(* ===== verification/Shell.v ===== *)
(** The command line (zperf_shell.c): numbers with units, options, the upload
    and download commands the shell's task knows, what they print, and what the
    callbacks print of a session's results. *)
From S2P Require Import Prelude CInt Platform CString Kernel NetIp Session World Environment Print Common Work Server UdpStats UdpReceiver UdpServer TcpReceiver UdpUploader TcpUploader.
Import Stdlib.Strings.String.StringSyntax.
Open Scope Z_scope.

(** defines.h: a value of the enumeration [shell_status_t], which has no
    negative constant and so is an [unsigned int] for the compiler. *)
Definition shell_status (z : Z) : Z := u32 z.
Definition kStatus_SHELL_Success : Z := 0.
Definition kStatus_SHELL_Error : Z := 1.

(** ** Numbers *)
Definition TIME_US : list Z := [60 * 1000 * 1000; 1000 * 1000; 1000; 0].
Definition TIME_US_UNIT : list bytes := [text "m"; text "s"; text "ms"; text "us"].
Definition KBPS : list Z := [1024; 0].
Definition KBPS_UNIT : list bytes := [text "Mbps"; text "Kbps"].
Definition K : list Z := [1024 * 1024; 1024; 0].
Definition K_UNIT : list bytes := [text "M"; text "K"; text ""].

(** [while (value < *divisor) { divisor++; unit++; }], then the text printed. *)
Fixpoint print_number (value : Z) (divisor_arr : list Z) (units : list bytes) : printing unit :=
  match divisor_arr, units with
  | divisor :: divisor_arr', unit :: units' =>
      if value <? divisor then print_number value divisor_arr' units'
      else if negb (divisor =? 0) then
        let radix := value / divisor in
        let dec := u32 (value mod divisor * 100) / divisor in
        print (decimal radix ++ text "." ++ (if dec <? 10 then text "0" else []) ++ decimal dec
                 ++ text " " ++ unit)
      else print (decimal value ++ text " " ++ unit)
  | _, _ => Fault OutOfBounds
  end.

(** [do { cmp = strncasecmp(suffix, *unit++, 1); } while (cmp != 0 && *++divisor != 0)]:
    the divisor the loop ends at. *)
Fixpoint find_unit (suffix : bytes) (divisor_arr : list Z) (units : list bytes) : outcome Z :=
  match divisor_arr, units with
  | divisor :: rest, unit :: units' =>
      if strncasecmp_eq suffix unit 1 then mret divisor else
      match rest with
      | next :: _ => if next =? 0 then mret 0 else find_unit suffix rest units'
      | [] => Fault OutOfBounds
      end
  | _, _ => Fault OutOfBounds
  end.

(** [long] has 32 bits; [dec * *divisor] is computed on [unsigned]. *)
Definition parse_number (string : bytes) (divisor_arr : list Z) (units : list bytes) : outcome Z :=
  s ← c_str string;
  let '(v, stop) := strtoul s 10 in
  let dec := s32 v in
  divisor ← find_unit (drop stop s) divisor_arr units;
  mret (if divisor =? 0 then dec else s32 (dec * divisor)).
(* ===== verification/Main.v ===== *)
(** The start of the program, zperf_main.c: [main] brings up the network
    interface, calls [zperf_init], creates the shell's task and starts the
    scheduler. Also the two functions of that file nothing calls, and
    freertos/FreeRTOSCommonHooks.c. *)
From S2P Require Import Prelude CInt Platform CString Kernel NetIp Session World Environment Print Common Server Control Async Shell Init.
Import Stdlib.Strings.String.StringSyntax.
Open Scope Z_scope.

(** ** The options main does not read *)
Record long_option : Set := LongOption {
  opt_name : option bytes;
  opt_has_arg : Z;
  opt_flag : option Z;
  opt_val : Z;
}.
(** <getopt.h>. *)
Definition no_argument : Z := 0.
Definition required_argument : Z := 1.

Definition longopts : list long_option :=
  [ LongOption (Some (text "debug")) no_argument None 100;
    LongOption (Some (text "help")) no_argument None 104;
    LongOption (Some (text "gateway")) required_argument None 103;
    LongOption (Some (text "ipaddr")) required_argument None 105;
    LongOption (Some (text "netmask")) required_argument None 109;
    LongOption None 0 None 0 ].
Definition NUM_OPTS : nat := length longopts - 1.

(** The [for] loop, [n] options left. *)
Fixpoint usage_loop (n i : nat) : printing unit :=
  match n with
  | O => mret tt
  | S n' =>
      match longopts !! i with
      | None => Fault OutOfBounds
      | Some o =>
          name ← quiet (deref (opt_name o));
          print (text "-" ++ [opt_val o] ++ text " --" ++ name ++ nl);;
          usage_loop n' (S i)
      end
  end.
Definition usage : printing unit :=
  print (text "options:" ++ nl);; usage_loop NUM_OPTS 0.

(** What [usage] prints. *)
Example usage_text :
  usage = print (text "options:" ++ nl ++ text "-d --debug" ++ nl ++ text "-h --help" ++ nl
                   ++ text "-g --gateway" ++ nl ++ text "-i --ipaddr" ++ nl
                   ++ text "-m --netmask" ++ nl).
Proof. vm_compute. reflexivity. Qed.

Section Main.
Context {L : Lwip} {R : Rtos} {E : Type} `{!Env E}.
Abbreviation W := (world E).

Definition msDelay (ms : Z) : M W unit :=
  trigger (TaskDelay (u32 (configTICK_RATE_HZ * ms) / 1000)).

(** The addresses of the interface. *)
Definition gw : bytes := [192; 168; 0; 1].
Definition ipaddr : bytes := [192; 168; 0; 2].
Definition netmask : bytes := [255; 255; 255; 0].
Definition ipaddr6 : bytes := [32; 1; 13; 184; 0; 0; 0; 0; 0; 0; 0; 0; 0; 0; 0; 1].

(** [lpc_netif.ip6_addr_state[idx] |= IP6_ADDR_VALID], an array of lwIP's. *)
Definition set_addr_valid (idx : Z) : M W unit :=
  if (0 <=? idx) && (idx <? Z.of_nat LWIP_IPV6_NUM_ADDRESSES)
  then trigger (NetifAddrSetValid idx);; mret tt
  else fail OutOfBounds.

Definition cannot_add : bytes := text "Can't add ipv6 address" ++ nl.
(* ===== verification/Network.v ===== *)
(** Clients and servers over a network that loses and reorders nothing. UDP:
    what the client sends on its socket is given to the server's packet handler,
    and what the server sends back is what the client receives. TCP: the bytes
    the client's stack took, in any pieces, arrive on the server's connection. *)
From S2P Require Import Prelude CInt Platform Kernel NetIp Session World Environment Common Server UdpStats UdpReceiver UdpUploader TcpReceiver TcpUploader EndToEnd.
Open Scope Z_scope.

(** ** The link

    The environment of a client: that of any other, [E], except for one socket.
    [carried] are the datagrams sent on it so far, [taken] the number of replies
    received from it. *)
Record link (E : Type) : Type := Link {
  other : E;
  carried : list bytes;
  taken : nat;
}.
Arguments Link {E} _ _ _.
Arguments other {E} _.
Arguments carried {E} _.
Arguments taken {E} _.

Section Link.
Context {L : Lwip} {LOk : LwipOk L} {R : Rtos} {ROk : RtosOk R}.
Context {E : Type} `{!Env E} {F : Type} `{!Env F}.
(** The client's socket; the server's, the client's address as the server sees
    it, the server's static variables and its environment when the client
    starts. *)
Variables (csock ssock : Z) (addr : bytes) (g : globals) (f : F).

Definition served (datas : list bytes) : outcome (unit * world F) :=
  deliver ssock ((fun d => (addr, d)) <$> datas) (World g f []).
(** What a server that has met no fault has sent. *)
Definition replies (datas : list bytes) : list bytes :=
  match served datas with
  | Done (_, w) => (fun '(_, data, _) => data) <$> sent_to (trace w)
  | _ => []
  end.

Definition link_answer (c : call) (l : link E) : resp c * link E :=
  match c with
  | LwipSend s data flags =>
      if s =? csock
      then (Z.of_nat (length data), Link (other l) (carried l ++ [data]) (taken l))
      else let '(r, e) := answer (LwipSend s data flags) (other l) in
           (r, Link e (carried l) (taken l))
  | LwipRecv s len flags =>
      if s =? csock
      then match replies (carried l) !! taken l with
           | Some data =>
               let data := take (Z.to_nat len) data in
               ((Z.of_nat (length data), data), Link (other l) (carried l) (S (taken l)))
           | None => ((-1, []), l)
           end
      else let '(r, e) := answer (LwipRecv s len flags) (other l) in
           (r, Link e (carried l) (taken l))
  | c => let '(r, e) := answer c (other l) in (r, Link e (carried l) (taken l))
  end.
#[local] Instance link_env : Env (link E) := {| answer := link_answer |}.

Lemma link_errno : ErrnoOk E -> ErrnoOk (link E).
Proof. intros [H]. split. intros l. cbn. specialize (H (other l)). by destruct (answer Errno _). Qed.

Definition link_clock stop : ClockReaches E stop -> ClockReaches (link E) stop.
Proof.
  intros [rem Hcall Htick]. refine {| remaining := fun l => rem (other l) |}.
  - intros c l.
    assert (H : forall c, (rem (snd (answer c (other l))) <= rem (other l))%nat) by done.
    destruct c; cbn; repeat case_match; cbn; try lia;
      match goal with H1 : answer ?c _ = _ |- _ => specialize (H c); rewrite H1 in H; exact H end.
  - intros l. cbn. specialize (Htick (other l)). by destruct (answer TaskGetTickCount _).
Defined.

(** ** What the link carries *)
Definition no_recv (ev : event) : Prop :=
  match ev with Event (LwipRecv _ _ _) _ => False | _ => True end.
--------------------------------------------------
Assigned task
Respond with the lines above, from the one that holds "Variables (csock ssock" to the end of the listing, each repeated exactly, and with no other material.

Answer to this exercise
Variables (csock ssock : Z) (addr : bytes) (g : globals) (f : F).

Definition served (datas : list bytes) : outcome (unit * world F) :=
  deliver ssock ((fun d => (addr, d)) <$> datas) (World g f []).
(** What a server that has met no fault has sent. *)
Definition replies (datas : list bytes) : list bytes :=
  match served datas with
  | Done (_, w) => (fun '(_, data, _) => data) <$> sent_to (trace w)
  | _ => []
  end.

Definition link_answer (c : call) (l : link E) : resp c * link E :=
  match c with
  | LwipSend s data flags =>
      if s =? csock
      then (Z.of_nat (length data), Link (other l) (carried l ++ [data]) (taken l))
      else let '(r, e) := answer (LwipSend s data flags) (other l) in
           (r, Link e (carried l) (taken l))
  | LwipRecv s len flags =>
      if s =? csock
      then match replies (carried l) !! taken l with
           | Some data =>
               let data := take (Z.to_nat len) data in
               ((Z.of_nat (length data), data), Link (other l) (carried l) (S (taken l)))
           | None => ((-1, []), l)
           end
      else let '(r, e) := answer (LwipRecv s len flags) (other l) in
           (r, Link e (carried l) (taken l))
  | c => let '(r, e) := answer c (other l) in (r, Link e (carried l) (taken l))
  end.
#[local] Instance link_env : Env (link E) := {| answer := link_answer |}.

Lemma link_errno : ErrnoOk E -> ErrnoOk (link E).
Proof. intros [H]. split. intros l. cbn. specialize (H (other l)). by destruct (answer Errno _). Qed.

Definition link_clock stop : ClockReaches E stop -> ClockReaches (link E) stop.
Proof.
  intros [rem Hcall Htick]. refine {| remaining := fun l => rem (other l) |}.
  - intros c l.
    assert (H : forall c, (rem (snd (answer c (other l))) <= rem (other l))%nat) by done.
    destruct c; cbn; repeat case_match; cbn; try lia;
      match goal with H1 : answer ?c _ = _ |- _ => specialize (H c); rewrite H1 in H; exact H end.
  - intros l. cbn. specialize (Htick (other l)). by destruct (answer TaskGetTickCount _).
Defined.

(** ** What the link carries *)
Definition no_recv (ev : event) : Prop :=
  match ev with Event (LwipRecv _ _ _) _ => False | _ => True end.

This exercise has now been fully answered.